Some other highlights from the hard-to-find Stax gospel collection, some of which are available on other albums

  • The Sons of Truth's "Son of the Deacon," by the Detroit-based gospel funk-rock collective led by Calvin Fair. The group's lone album on Gospel Truth, A Message from the Ghetto, has been remastered and rereleased by the new incarnation of Stax Records and features the all-male group looking badass, posing in 70s clothes in front of an old house. The title track is by far the album's best, sounding like Hendrix meets Sly and the Family Stone after they all found the Lord. (See video below.)

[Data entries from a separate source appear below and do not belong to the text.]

(* ===== verification/Exit.v ===== *)
(** * The end of a process: [process_terminate], the exit call, faults

    What [process_terminate] of [src/task/process.c] gives back as a whole -
    the allocations, the program's image, the stack, the task with its address
    space, the slot - and what runs next when a program calls exit
    ([src/isr80h/process.c]) or faults ([src/idt/idt.c]).  The source calls
    [kfree] on unused entries of the allocation table, so the theorems are
    stated for [kernel_allocator] (see [ProcessEnd]). *)
From S2P Require Import Prelude Config Memory CString Heap KHeap Paging Terminal PathParser Disk Fat16 File Elf Kernel Task Schedule Process ProcessMem ProcessEnd Idt Keyboard Isr80h.

(** ** What a process owns *)

(** The blocks of the program's image. *)
Inductive image (m : mem) (process : Z) : list Z -> Prop :=
| image_binary : rd m (process + proc_filetype) = PROCESS_FILETYPE_BINARY ->
    image m process [ld32 m (process + proc_ptr)]
| image_elf : rd m (process + proc_filetype) = PROCESS_FILETYPE_ELF ->
    ld32 m (process + proc_elf_file) <> 0 ->
    image m process [ld32 m (ld32 m (process + proc_elf_file) + ef_elf_memory); ld32 m (process + proc_elf_file)].

(** The start of one of the blocks of the table. *)
Definition tabled (m : mem) (process q : Z) : Prop :=
  exists i, 0 <= i < 1024 /\ (allocation m process i).1 = q.

(** A process with its image, its stack and its task: all of them blocks of
    their own. *)
Record complete (m : mem) (process task chunk dir : Z) (ts im : list Z) : Prop := {
  cp_ok : process_ok m process task chunk dir ts;
  cp_image : image m process im;
  cp_live : forall q, q ∈ ld32 m (process + proc_stack) :: im -> exists s, live m q s;
  cp_nodup : NoDup (im ++ ld32 m (process + proc_stack) :: process :: task :: chunk :: dir :: ts);
  cp_table : forall q, q ∈ im ++ [ld32 m (process + proc_stack)] -> ~ tabled m process q }.

(** What goes with it; the process object stays. *)
Definition gone (m : mem) (process task chunk dir : Z) (ts im : list Z) (q : Z) : Prop :=
  tabled m process q \/ q ∈ im ++ ld32 m (process + proc_stack) :: task :: chunk :: dir :: ts.

(** ** Lemmas: giving blocks back *)

(** From [m0], exactly the blocks in [g] were released. *)
Record freed (m0 : mem) (g : Z -> Prop) (m : mem) : Prop := {
  fd_heap : heap_ok m;
  fd_live : forall q t, live m q t <-> live m0 q t /\ ~ g q;
  fd_bytes : forall a, ~ meta a -> a <> 0x6E00 -> rd m a = rd m0 a }.

Lemma freed_ext m0 (g g' : Z -> Prop) m : (forall q, g q <-> g' q) -> freed m0 g m -> freed m0 g' m.
Proof. intros He [H1 H2 H3]. split; [done| |done]. intros q t. by rewrite H2, He. Qed.

Lemma freed_block m0 g m p s : freed m0 g m -> live m0 p s -> ~ g p ->
  freed m0 (fun q => g q \/ q = p) (ka_free p m).
Proof.
  intros [H1 H2 H3] Hl Hg. destruct (ka_free_spec m p s H1) as (Hh & Hlv & _ & Ho); [by apply H2|].
  split; [done| |].
  - intros q t. rewrite (Hlv q t), H2. tauto.
  - intros a Ha Hne. rewrite <- (H3 a Ha Hne). exact (Ho a Ha).
Qed.

Lemma live_above p s a m : live m p s -> p <= a < p + s -> ~ meta a /\ a <> 0x6E00.
Proof.
  intros Hl Ha. split; [by apply (live_block _ _ _ Hl)|]. intros ->.
  pose proof (live_pool m p s _ Hl Ha) as Hp. unfold pool, kernel_allocator in Hp.
  change (saddr kernel_heap) with 0x1000000 in Hp. lia.
Qed.

Lemma freed_byte m0 g m p s a : freed m0 g m -> live m0 p s -> p <= a < p + s -> rd m a = rd m0 a.
Proof. intros Hf Hl Ha. destruct (live_above p s a m0 Hl Ha). by apply (fd_bytes _ _ _ Hf). Qed.

Lemma freed_word m0 g m p s a : freed m0 g m -> live m0 p s -> p <= a -> a + 4 <= p + s ->
  ld32 m a = ld32 m0 a.
Proof. intros Hf Hl H1 H2. apply ld32_ext. intros i Hi. apply (freed_byte m0 g m p s); [done|done|lia]. Qed.

(** Freeing a directory. *)
Lemma freed_directory m0 g m chunk dir ts : freed m0 g m -> dir_owned m chunk dir ts ->
  (forall q, q ∈ chunk :: dir :: ts -> live m0 q 4096) ->
  freed m0 (fun q => g q \/ q ∈ chunk :: dir :: ts) (paging_free_4gb chunk m).
Proof.
  intros [H1 H2 H3] Hd Hl. destruct (free_4gb_spec m chunk dir ts H1 Hd) as (Hh & Hlv & Ho).
  split; [done| |].
  - intros q t. rewrite (Hlv q t), H2. tauto.
  - intros a Ha Hne. rewrite <- (H3 a Ha Hne). by apply Ho.
Qed.

(** ** Lemmas: a task leaves the list *)

(** Only the link of the task before changes. *)
Definition beside (l1 : list Z) (a : Z) : Prop :=
  forall p, l1 !! pred (length l1) = Some p -> a < p + 56 \/ p + 60 <= a.

Lemma task_list_remove_with k l1 t l2 :
  task_list (kmem k) (task_head k) (task_tail k) (l1 ++ t :: l2) ->
  exists m c h e, task_list_remove t k = Ret tt (with_tasks c h e (with_kmem m k)) /\
    chain m h (l1 ++ l2) /\
    c = (if current_task k =? t then default (default 0 ((l1 ++ l2) !! 0%nat)) (l2 !! 0%nat) else current_task k) /\
    (forall a, beside l1 a -> rd m a = rd (kmem k) a).
Proof.
  intros Hl. destruct (task_list_remove_unlinks k l1 t l2 Hl) as (k' & E & Hc & _ & Hcur & _ & Ho).
  pose proof E as E'. rewrite task_list_remove_eq in E'. injection E' as E'.
  exists (kmem k'), (current_task k'), (task_head k'), (task_tail k').
  split; [|split; [exact Hc|split; [exact Hcur|exact Ho]]]. rewrite E. f_equal. rewrite <- E'. reflexivity.
Qed.

(** The task's blocks and the list around it, after part of the rest went. *)
Lemma freed_task m0 g m t chunk dir ts : freed m0 g m -> task_space m0 t chunk dir ts ->
  (forall q, q ∈ t :: chunk :: dir :: ts -> ~ g q) ->
  task_space m t chunk dir ts /\ (forall v p, 0 <= v < 4294967296 -> maps m0 dir v p -> maps m dir v p).
Proof.
  intros Hf Hsp Hg.
  assert (Hl : forall q, q ∈ t :: chunk :: dir :: ts -> live m0 q 4096).
  { intros q [->|Hq]%elem_of_cons; [apply (sp_live _ _ _ _ _ Hsp)|by apply (do_live _ _ _ _ (sp_owned _ _ _ _ _ Hsp))]. }
  apply (task_space_kept m0); [done| | |].
  - intros q Hq. apply (fd_live _ _ _ Hf). split; [by apply Hl|by apply Hg].
  - intros q a Hq Ha. apply (freed_byte m0 g m q 4096); [done|apply Hl; by right|done].
  - intros a Ha. apply (freed_byte m0 g m t 4096); [done|apply Hl; by left|lia].
Qed.

Lemma freed_list m0 g m head tail l : freed m0 g m -> (forall s, s ∈ l -> live m0 s 4096) ->
  task_list m0 head tail l -> task_list m head tail l.
Proof.
  intros Hf Hl. apply task_list_frame. intros i s a Hi Ha.
  apply (freed_byte m0 g m s 4096); [done|apply Hl; by eapply list_elem_of_lookup_2|unfold sizeof_task in Ha; lia].
Qed.

(** Memory as [freed] leaves it, the links between the tasks aside. *)
Record left_with (m0 : mem) (g : Z -> Prop) (l1 : list Z) (m : mem) : Prop := {
  lw_heap : heap_ok m;
  lw_live : forall q t, live m q t <-> live m0 q t /\ ~ g q;
  lw_bytes : forall a, ~ meta a -> a <> 0x6E00 -> beside l1 a -> rd m a = rd m0 a }.
(* ===== verification/Lifecycle.v ===== *)
(** * The life of a process: [process_load], then [process_terminate]

    A process that [process_load] made is what [process_terminate] expects
    ([complete] of [Exit]), and ending it puts the kernel's tables back. *)
From S2P Require Import Prelude Config Memory CString Heap KHeap Paging Terminal PathParser Disk Fat16 File Fat16Facts Lookup Open Elf Load Kernel Task Schedule Process ProcessMem ProcessLoad Spawn ProcessEnd Idt Keyboard Isr80h Exit.

(** The kernel [k'] has the tables of [k] and all its blocks, with their bytes;
    [W] and the link of the last of [tasks] may differ. *)
Record tables_restored (W : Z -> Prop) (k k' : kernel) (tasks : list Z) : Prop := {
  tr_processes : processes k' = processes k;
  tr_current : current_process k' = current_process k;
  tr_tasks : chain (kmem k') (task_head k') tasks;
  tr_heap : heap_ok (kmem k');
  tr_live : forall q s, live (kmem k) q s -> live (kmem k') q s;
  tr_bytes : forall a, owned (kmem k) a -> ~ W a -> ~ last_link tasks a -> a <> 0x6E00 -> rd (kmem k') a = rd (kmem k) a }.

Section lifecycle.
Context (W : Z -> Prop) (k k1 : kernel) (slot pp : Z) (name l tasks : list Z).
Context (p t chunk dir h st : Z) (ts im : list Z).
Hypothesis Hst : started W k k1 slot pp name l tasks p t chunk dir h st ts im.

Lemma started_live q : q ∈ im ++ [st] -> exists n, live (kmem k1) q n.
Proof.
  rewrite elem_of_app, list_elem_of_singleton. intros [Hq| ->].
  - by apply (loaded_blocks (kmem k1) p h l im q); [apply (sd_image Hst)|].
  - exists LIEBE_OS_USER_PROGRAM_STACK_SIZE. apply (sd_stack_block Hst).
Qed.

Lemma started_complete : complete (kmem k1) p t chunk dir ts im.
Proof.
  pose proof (sd_image Hst) as Him.
  pose proof (sd_object Hst) as [Est _].
  split; rewrite ?Est.
  - apply (sd_process Hst).
  - destruct Him as [_ _ _ Hk]. destruct (is_elf l).
    + destruct Hk as (f & -> & _ & _ & Hf & <- & Et & <-). constructor; [done|]. pose proof (live_block _ _ _ Hf). lia.
    + destruct Hk as (-> & Et & <- & _). by constructor.
  - intros q Hq. apply started_live. rewrite elem_of_app. apply elem_of_cons in Hq as [->|Hq]; [right; by left|by left].
  - apply (sd_nodup Hst).
  - intros q Hq (i & Hi & Eq). rewrite (sd_empty Hst Hi) in Eq. cbn in Eq. subst q.
    destruct (started_live 0 Hq) as [n Hn]. pose proof (live_block _ _ _ Hn). lia.
Qed.

Lemma started_gone q : gone (kmem k1) p t chunk dir ts im q -> q = 0 \/ q ∈ im ++ st :: p :: t :: chunk :: dir :: ts.
Proof.
  pose proof (sd_object Hst) as [Est _]. intros [(i & Hi & Eq)|Hq].
  - rewrite (sd_empty Hst Hi) in Eq. by left.
  - right. rewrite Est in Hq. rewrite elem_of_app, elem_of_cons in Hq. rewrite elem_of_app, !elem_of_cons in *. tauto.
Qed.

Lemma started_keeps q n : live (kmem k) q n -> live (kmem k1) q n /\ ~ gone (kmem k1) p t chunk dir ts im q.
Proof.
  intros Hq. split; [by apply (sd_since Hst)|].
  intros [->|Hin]%started_gone; [pose proof (live_block _ _ _ Hq); lia|].
  by apply (sd_new Hst n Hin Hq).
Qed.

End lifecycle.

(** ** Property *)

(** C3. Starting a program and ending it puts the kernel back.  The conditions:
    the program can be started ([startable], the conditions of C1: a file of at
    least 52 bytes on the mounted volume, directories that end within their
    first sector, usable links, clusters below 2 GB, a free descriptor, slot
    and blocks); the process in charge is an object the kernel had before (its
    address is not in a free block of the heap); and the [HAS_NEXT] bit of the
    byte 0x6E00, which releasing an unused table entry reads and clears
    ([ProcessEnd]), is not set, that byte not being one of the caller's locals.  Then [process_load] makes a process, [process_terminate] of it
    returns 0, and the process table, the process in charge and the task list
    are those before the load; every block that was allocated still is, with
    its bytes (the caller's locals, the link of the last task and the byte
    0x6E00 aside).  The process object stays allocated. *)
Theorem load_terminate_roundtrip ops fat16_fs disk_obj dev poll_fuel image stack_item pfuel fuel rfuel pf
    root filename name rest e size i stat stack_process pp slot k tasks :
  drive_ok dev poll_fuel image -> (16 < fuel)%nat -> (0 < rfuel)%nat ->
  ops fat16_fs = Some (fat16_ops dev poll_fuel fat16_fs stack_item pfuel fuel rfuel) -> 0 < fat16_fs < 4294967296 ->
  startable fat16_fs image pfuel rfuel pf root k filename name rest e size i stat pp slot tasks ->
  owned (kmem k) (current_process k) ->
  Z.land (rd (kmem k) 0x6E00) HEAP_BLOCK_HAS_NEXT = 0 -> ~ load_locals stat pp 0x6E00 ->
  exists k1 p k2, process_load ops disk_obj stat stack_process pf filename pp k = Ret 0 k1 /\
    process_get slot k1 = p /\ process_terminate p k1 = Ret 0 k2 /\
    tables_restored (load_locals stat pp) k k2 tasks /\ live (kmem k2) p process_span.
Proof.
  intros Hdrive Hfuel Hrfuel Hops Hfs Hready Hcur Hbit H6.
  destruct (process_load_run ops fat16_fs disk_obj dev poll_fuel image stack_item pfuel fuel rfuel pf Hdrive Hfuel Hrfuel Hops Hfs
    root filename name rest e size i stat stack_process pp slot k tasks Hready) as (k1 & p & t & chunk & dir & h & st & ts & im & E & Hst & Hget).
  set (W := load_locals stat pp) in *. pose proof (sd_since Hst) as Hs.
  pose proof (started_complete _ _ _ _ _ _ _ _ _ _ _ _ _ _ _ _ Hst) as Hcp.
  pose proof (started_keeps _ _ _ _ _ _ _ _ _ _ _ _ _ _ _ _ Hst) as Hkeep.
  pose proof (sd_kernel Hst) as Ek.
  pose proof (sd_object Hst) as (_ & Eid & _).
  assert (Ecur : current_process k1 = current_process k) by (by rewrite Ek).
  assert (Eps : processes k1 = <[Z.to_nat slot := p]> (processes k)) by (by rewrite Ek).
  assert (Hlow : ~ meta 0x6E00 /\ forall q s, live (kmem k) q s -> ~ (q <= 0x6E00 < q + s)).
  { split; [apply not_meta_low|]. intros q s Hq Ha. pose proof (live_pool _ _ _ _ Hq Ha) as Hp.
    change (0x01000000 <= 0x6E00) in Hp. lia. }
  assert (Ho6 : owned (kmem k) 0x6E00).
  { split; [exact (proj1 Hlow)|]. intros Hp. change (0x01000000 <= 0x6E00) in Hp. lia. }
  assert (Htask : forall s, s ∈ tasks -> live (kmem k) s 4096)
    by (intros s Hs'; by apply (sr_blocks Hready)).
  assert (Hbit1 : Z.land (rd (kmem k1) 0x6E00) HEAP_BLOCK_HAS_NEXT = 0).
  { rewrite <- Hbit. f_equal. apply (si_bytes _ _ _ Hs); [done|]. intros [Hw|(q & Hq & Hin)]; [done|].
    apply (proj2 Hlow q 4096); [by apply Htask; eapply list_elem_of_lookup_2|unfold task_next_link in Hin; lia]. }
  pose proof (process_terminate_cases p t chunk dir ts im tasks [] k1 Hcp Hbit1
    (sd_list Hst)) as Hc. rewrite app_nil_r in Hc.
  specialize (Hc ltac:(intros s Hs'; by apply Hkeep, Htask)). cbv zeta in Hc. rewrite Ecur in Hc.
  assert (Hne : current_process k <> p).
  { pose proof (pr_live _ _ _ _ _ _ (po_space _ _ _ _ _ _ (cp_ok _ _ _ _ _ _ _ Hcp))) as Hlp.
    destruct (owned_fresh (kmem k) (kmem k1) p process_span (current_process k)) as [Hx|Hx];
      [apply (si_live _ _ _ Hs)|exact Hlp| |exact Hcur|lia|unfold process_span in Hx; lia].
    intros q s. apply (sd_new Hst). apply elem_of_app. right. right. by left. }
  rewrite decide_False in Hc by done. destruct Hc as (k2 & E2 & [X1 X2 X3 X4 X5 X6 X7] & _).
  exists k1, p, k2. split; [exact E|]. split; [exact Hget|]. split; [exact E2|]. split; [|exact X3].
  rewrite app_nil_r in X5. split; [|exact X7|exact X5|exact X1|intros q s Hq; by apply X2, Hkeep|].
  - rewrite X6, Eid, Eps. rewrite list_insert_insert_eq. apply list_insert_id.
    pose proof (first_null_spec (processes k) 0) as Hf. rewrite (sr_free Hready) in Hf.
    destruct Hf as (_ & Hz & _). by rewrite Z.sub_0_r in Hz.
  - intros a Ha Hw Hl Hna. rewrite X4; [|exact (proj1 Ha)|exact Hna|].
    + apply (si_bytes _ _ _ Hs); [exact Ha|]. intros [Hx|Hx]; [exact (Hw Hx)|exact (Hl Hx)].
    + intros q Hq. destruct (decide (q + 56 <= a < q + 60)) as [Hin|]; [|lia]. destruct Hl. exists q. split; [exact Hq|unfold task_next_link; lia].
Qed.

(** ** Witness *)

(** The kernel of [Spawn] with a process at 0x20000 in charge. *)
Definition busy_kernel : kernel := with_processes 0x20000 (0x20000 :: replicate 11 0) tree_kernel.

Lemma busy_startable : startable 1 tree_image 2 2 10 [subdir_entry; hello_file] busy_kernel 0x5200 tree_name tree_rest
  b_file 700 0 0x10000 0x10010 1 [].
Proof.
  destruct tree_startable as [R1 R2 R3 R4 R5 R6 _ _ R9].
  split; [exact R1|exact R2|exact R3|exact R4|exact R5|exact R6|reflexivity|vm_compute; exact eq_refl|exact R9].
Qed.

Lemma load_terminate_roundtrip_witness : exists k1 p k2,
  process_load tree_ops 0x2000 0x10000 0 10 0x5200 0x10010 busy_kernel = Ret 0 k1 /\
  process_get 1 k1 = p /\ process_terminate p k1 = Ret 0 k2 /\
  tables_restored (load_locals 0x10000 0x10010) busy_kernel k2 [] /\ live (kmem k2) p process_span.
Proof.
  apply (load_terminate_roundtrip tree_ops 1 0x2000 tree_drive 1 tree_image [] 2 17 2 10 [subdir_entry; hello_file] 0x5200
    tree_name tree_rest b_file 700 0 0x10000 0 0x10010 1 busy_kernel [] tree_drive_ok ltac:(lia) ltac:(lia) eq_refl ltac:(lia)
    busy_startable).
  - exact (low_owned (kmem busy_kernel) 0x20000 ltac:(lia)).
  - vm_compute. exact eq_refl.
  - unfold load_locals. lia.
Defined.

  • Clarence Smith offers a pre-disco version of the old spiritual, "Sometimes I Feel Like a Motherless Child," and it works well, produced by Tom Nixon, who worked with Rufus Thomas on his 1970s hits. Background singers for Smith included Sir Mack Rice, Lou Bond, and Lee Sain. "I want to go home, mmm-hmmm," Smith sings, carrying the lyrics and groove along for more than five minutes. It feels effortless. (See video below.)


  • The Rance Allen Group, the best known long-term gospel act here besides The Staples Singers, has two tracks, "Talk That Talk (part I)" and "There's Gonna Be a Showdown," the latter written by Philadelphia soul godfathers Kenny Gamble and Leon Huff and was a hit for Archie Bell & The Drells. Here, Allen hits some of the glass-cracking high notes he became known for in a gospel career that continues even today.  

  • Gospel singer Jacqui Verdell (also known by Jackie) tried her hand at mainstream music through Stax. Her cut here, "We're Gonna Have a Good Time" is excellent, but failed to get noticed in the marketplace, according to the Stax collection's liner notes, based in part on on Rob Bowman's 1997 book, Soulsville USA: The Story of Stax Records.

  • The Staples Singers, one of my favorite musical groups ever and about whom I'll write other entries for SoulCountry, contribute "When Will We Be Paid for the Work We Did,"(written by Randall Stewart) speaking to its era and to listeners today, as well. And the Staples' "Brand New Day" is also included here, a rousing pop-gospel-soul hit written by Al Kooper, from the film, The Landlord.

  • Charles May & Annette May Thomas sing a romantic duet, the solid "Keep My Baby Warm." Their father, Brother Joe May, is known for his preaching and his own Stax releases. Charles May also recorded as the act called 21st Century, and his single "If the Shoe Fits, Wear It," is included here.

I'm not sure why Concord Music/Ace Records didn't include The Gospel Artistics on The Gospel Truth collection--maybe a copyright issue or something. The Silver, Spring, Md.-based group's only Stax-family release, a self-titled album in 1973, is among the most danceable and funky of Stax's gospel releases. (See bonus video clip below.)


In all, though, The Gospel Truth collection makes me want to get happy, dance down the aisle, and thank the Lord for such good music.